Visual Programming – Why It’s a Bad Idea - phowat
http://mikehadlow.blogspot.com/2018/10/visual-programming-why-its-bad-idea.html
======
PaulHoule
Bogus.

Scratch is good at what it is; I know people who swear by LabView, Alteryx and
similar tools rather than swearing at them.

One could make the case that current software development tools really aren't
good enough and that one fundamental problem is dealing with naming and
polysemy.

The trouble fundamentally is that there is no system that is going to produce
ergonomic names for everything. There are systems that can name everything but
the names look like

84746261718

or

178bcd0d-70ce-413b-9497-5364a5f56972

which people can't remember or easily discover. Part of the appeal of GUIs is
that you can pick something out of a palette, list, or menu although the gain
you get there is limited. Ever see a 1000+ page book on Microsoft Word or
(worse) try to explain to somebody how to use mobile apps for the first time
(eg. "click on the hamburger icon; huh?", "swipe down; ... doesn't work ...;
maybe when you swipe down you have to start above the edge of the screen...")
and you realize that there are limits to how many things you can present on a
screen and how well people can find things.

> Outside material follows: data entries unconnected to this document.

(** * The audio player slice of quran.com-frontend-next

    A shallow embedding of [src/redux/slices/AudioPlayer/state.ts] (the
    Redux slice, its selectors and its three async thunks) and of
    [src/components/FeedbackWidget/FeedbackWidget.tsx] (the part that reads
    the slice), followed by the properties of the audio playback state
    machine.

    Conventions.
    - Identifiers (reciter ids, chapter ids) are integers, [Z].
    - The timestamp of [playFrom] is a JavaScript number that is divided by
      1000: it is an IEEE 754 binary64 value, a primitive [float] here, and
      [/] is the primitive float division.
    - [null] is [None]: the slice starts with [audioFile: null].
    - An async thunk is a tree of the effects it performs (reading the
      store, dispatching, calling the audio element, awaiting the fetch);
      the effects get their meaning from an interpreter. *)

From Stdlib Require Import ZArith List String.
From Stdlib Require Import Floats.PrimFloat.
Import ListNotations.

Local Open Scope Z_scope.

(** ** Data model *)

(** Modelled from the spec: [types/Reciter] is not part of the sources at
    hand; a reciter is an identifier with display metadata.  The slice only
    reads [id]. *)
Module Reciter.
Record t : Type := Build { id : Z; name : string }.
End Reciter.

(** Modelled from the spec: [types/AudioFile] is not part of the sources at
    hand; an audio file has an identifier, the chapter it belongs to, a
    playable resource locator and a duration.  The slice only reads
    [chapterId]. *)
Module AudioFile.
Record t : Type :=
  Build { id : string; chapterId : Z; audioUrl : string; duration : Z }.
End AudioFile.
(** Lines 107-125 of [optimize_onnx]. [new_fusion_options] is the
    constructor [FusionOptions(model_type=...)], [MODEL_TYPES] the keys
    of the optimizer's table of the same name. *)
Definition optimize_onnx (new_fusion_options : string → FusionOptions)
    (MODEL_TYPES : list string) (fp16 use_cuda : bool)
    (num_attention_heads hidden_size : Z) (architecture : string)
    : optimize_call :=
  let optimization_options := new_fusion_options architecture in
  let optimization_options :=
    {| fo_model_type := fo_model_type optimization_options;
       fo_enable_gelu_approximation := false;
       fo_enable_embed_layer_norm :=
         fo_enable_embed_layer_norm optimization_options |} in
  let optimization_options :=
    if decide (architecture = "distilbert") then
      {| fo_model_type := fo_model_type optimization_options;
         fo_enable_gelu_approximation :=
           fo_enable_gelu_approximation optimization_options;
         fo_enable_embed_layer_norm := false |}
    else optimization_options in
  let architecture :=
    if decide (architecture ∉ MODEL_TYPES) then "bert" else architecture in
  let opt_level := if decide (architecture = "bert") then 1%Z else 0%Z in
  {| oc_model_type := architecture; oc_use_gpu := use_cuda;
     oc_opt_level := opt_level; oc_num_heads := num_attention_heads;
     oc_hidden_size := hidden_size;
     oc_optimization_options := optimization_options;
     oc_convert_float_to_float16 := fp16 |}.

When you are talking to people you can use a word which is ambiguous and
people figure it out most of the time and if they don't figure it out you can
have a conversation with them about it as opposed to a programming language
compiler which typically give messages like:

Could not find or construct Composite[CustomDataType]. [error] [error] If
CustomDataType is a simple type (or option thereof) that maps to a single
column, you're [error] probably missing a Meta instance. If CustomDataType is
a product type (typically a case class, [error] tuple, or HList) then probably
one of its component types is missing a Composite instance. You can [error]
usually diagnose this by evaluating Composite[Foo] for each element Foo of the
product type in [error] question. See the FAQ in the Book of Doobie for more
hints.

Until we accept that we can do fundamentally better and that we must we are
going to be stuck having the same stupid conversations.